(Collected data entries)
::::::::
(** * A shallow embedding of the chat server [server.js]

    The server keeps three process-wide registries ([users], [messages],
    [chats], all JavaScript [Map]s) and, per socket connection, one closure
    variable [currentUserId].  Every socket event handler runs to completion
    on the single-threaded event loop, so a handler is a pure function from
    the registries (and the connection's [currentUserId]) to new registries
    and the list of events it emits.

    Conventions of the embedding:
    - strings are [string]; an absent (undefined / null) field is [None];
    - payload fields are taken at the types the handlers use them at
      (identifiers and texts are strings, [participantIds] is an array of
      strings, [file] is a descriptor object);
    - a JavaScript [Map] is an association list in insertion order, because
      the handlers iterate over [entries()];
    - the two impure calls, [Date.now()] and [generateId()], are read from an
      environment record that accompanies each event. *)

From Stdlib Require Import List String Ascii ZArith Bool Lia.
Import ListNotations.

Local Open Scope list_scope.

(** ** JavaScript primitives used by the handlers *)

Module JS.

(** Truthiness of a string value: only the empty string is falsy. *)
Definition truthy_str (s : string) : bool := negb (String.eqb s "").

(** Truthiness of a possibly absent string. *)
Definition truthy (o : option string) : bool :=
  match o with
  | Some s => truthy_str s
  | None => false
  end.

(** [a || d] where [a] is a possibly absent string and [d] a string. *)
Definition or_else (a : option string) (d : string) : string :=
  match a with
  | Some s => if truthy_str s then s else d
  | None => d
  end.

(** [a || b] where both are possibly absent strings. *)
Definition or_opt (a b : option string) : option string :=
  if truthy a then a else b.

(** [a === b] on possibly absent strings. *)
Definition strict_eq (a b : option string) : bool :=
  match a, b with
  | Some x, Some y => String.eqb x y
  | None, None => true
  | _, _ => false
  end.

(** [Array.prototype.includes]. *)
Definition includes (l : list string) (x : string) : bool :=
  existsb (String.eqb x) l.

(** [Array.prototype.join]. *)
Fixpoint join (sep : string) (l : list string) : string :=
  match l with
  | [] => EmptyString
  | [x] => x
  | x :: r => String.append x (String.append sep (join sep r))
  end.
::::::::
- Task description: With "absent" as the string to look for, count the matching lines above and give the number by itself.

- Output for this task: 5